→ EXTRACTED RECORDS
***
Lemma rule_08 : fs_08 evs = [].
Proof.
  unfold fs_08. pose proof (first_index_spec evs "freeze") as Hf.
  destruct (_first_index evs "freeze") as [k|]; [|done]. destruct Hf as (x & Hx & Hs & _).
  destruct (fact_of _ _ Hx) as (f & Hfk & Hsees). rewrite (at_stage_sees _ _ Hsees) in Hs.
  destruct f as [| |? ?|? ?|? ?|? ? ? ?|?|c|? ?|? ? ?|? ?|? ?|? ? ?]; try done.
  assert (List.filter drifted_api evs = []) as ->.
  { apply filter_nil_iff, Forall_forall. intros m Hm. destruct (elem_fact _ Hm) as (g & Hg & Hsg).
    unfold drifted_api, api_verdict. rewrite (at_stage_sees _ _ Hsg), (verdict_sees _ _ Hsg).
    destruct g as [| |? ?|? ?|? ?|? ? ? ?|[]|?|? ?|? ? ?|? ?|? ?|? ? ?]; try done. by destruct (rg_current _ Hregular). }
  destruct (allowed_at _ _ Hfk) as (b & Hb & _ & Hc & _); [done|]. apply (current_source _ _ Hb) in Hc.
  destruct (before_event _ _ Hc) as (j & m & Hlt & _ & Hm & Hsm).
  assert (existsb current_api (take k evs) = true) as ->; [|done].
  apply existsb_exists. exists m. split.
  - apply list_elem_of_In, list_elem_of_lookup_2 with j. apply lookup_take_Some. by split.
  - unfold current_api, api_verdict. by rewrite (at_stage_sees _ _ Hsm), (verdict_sees _ _ Hsm).
Qed.

Lemma audit_silent : evaluate_fullstack_trajectory evs = Ok [].
Proof.
  unfold evaluate_fullstack_trajectory. destruct (_is_fullstack_run evs); [|done].
  rewrite rule_02, rule_04. cbn [mbind res_bind]. by rewrite rule_01, rule_03, rule_05, rule_06, rule_07, rule_08.
Qed.
End Rules.
End Audit.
***
→ WORK INSTRUCTIONS
Everything from the line with "destruct g as" through the final line of the entries above must be duplicated exactly; both ends belong, and no other line does.

→ FINAL ANSWER
    destruct g as [| |? ?|? ?|? ?|? ? ? ?|[]|?|? ?|? ? ?|? ?|? ?|? ? ?]; try done. by destruct (rg_current _ Hregular). }
  destruct (allowed_at _ _ Hfk) as (b & Hb & _ & Hc & _); [done|]. apply (current_source _ _ Hb) in Hc.
  destruct (before_event _ _ Hc) as (j & m & Hlt & _ & Hm & Hsm).
  assert (existsb current_api (take k evs) = true) as ->; [|done].
  apply existsb_exists. exists m. split.
  - apply list_elem_of_In, list_elem_of_lookup_2 with j. apply lookup_take_Some. by split.
  - unfold current_api, api_verdict. by rewrite (at_stage_sees _ _ Hsm), (verdict_sees _ _ Hsm).
Qed.

Lemma audit_silent : evaluate_fullstack_trajectory evs = Ok [].
Proof.
  unfold evaluate_fullstack_trajectory. destruct (_is_fullstack_run evs); [|done].
  rewrite rule_02, rule_04. cbn [mbind res_bind]. by rewrite rule_01, rule_03, rule_05, rule_06, rule_07, rule_08.
Qed.
End Rules.
End Audit.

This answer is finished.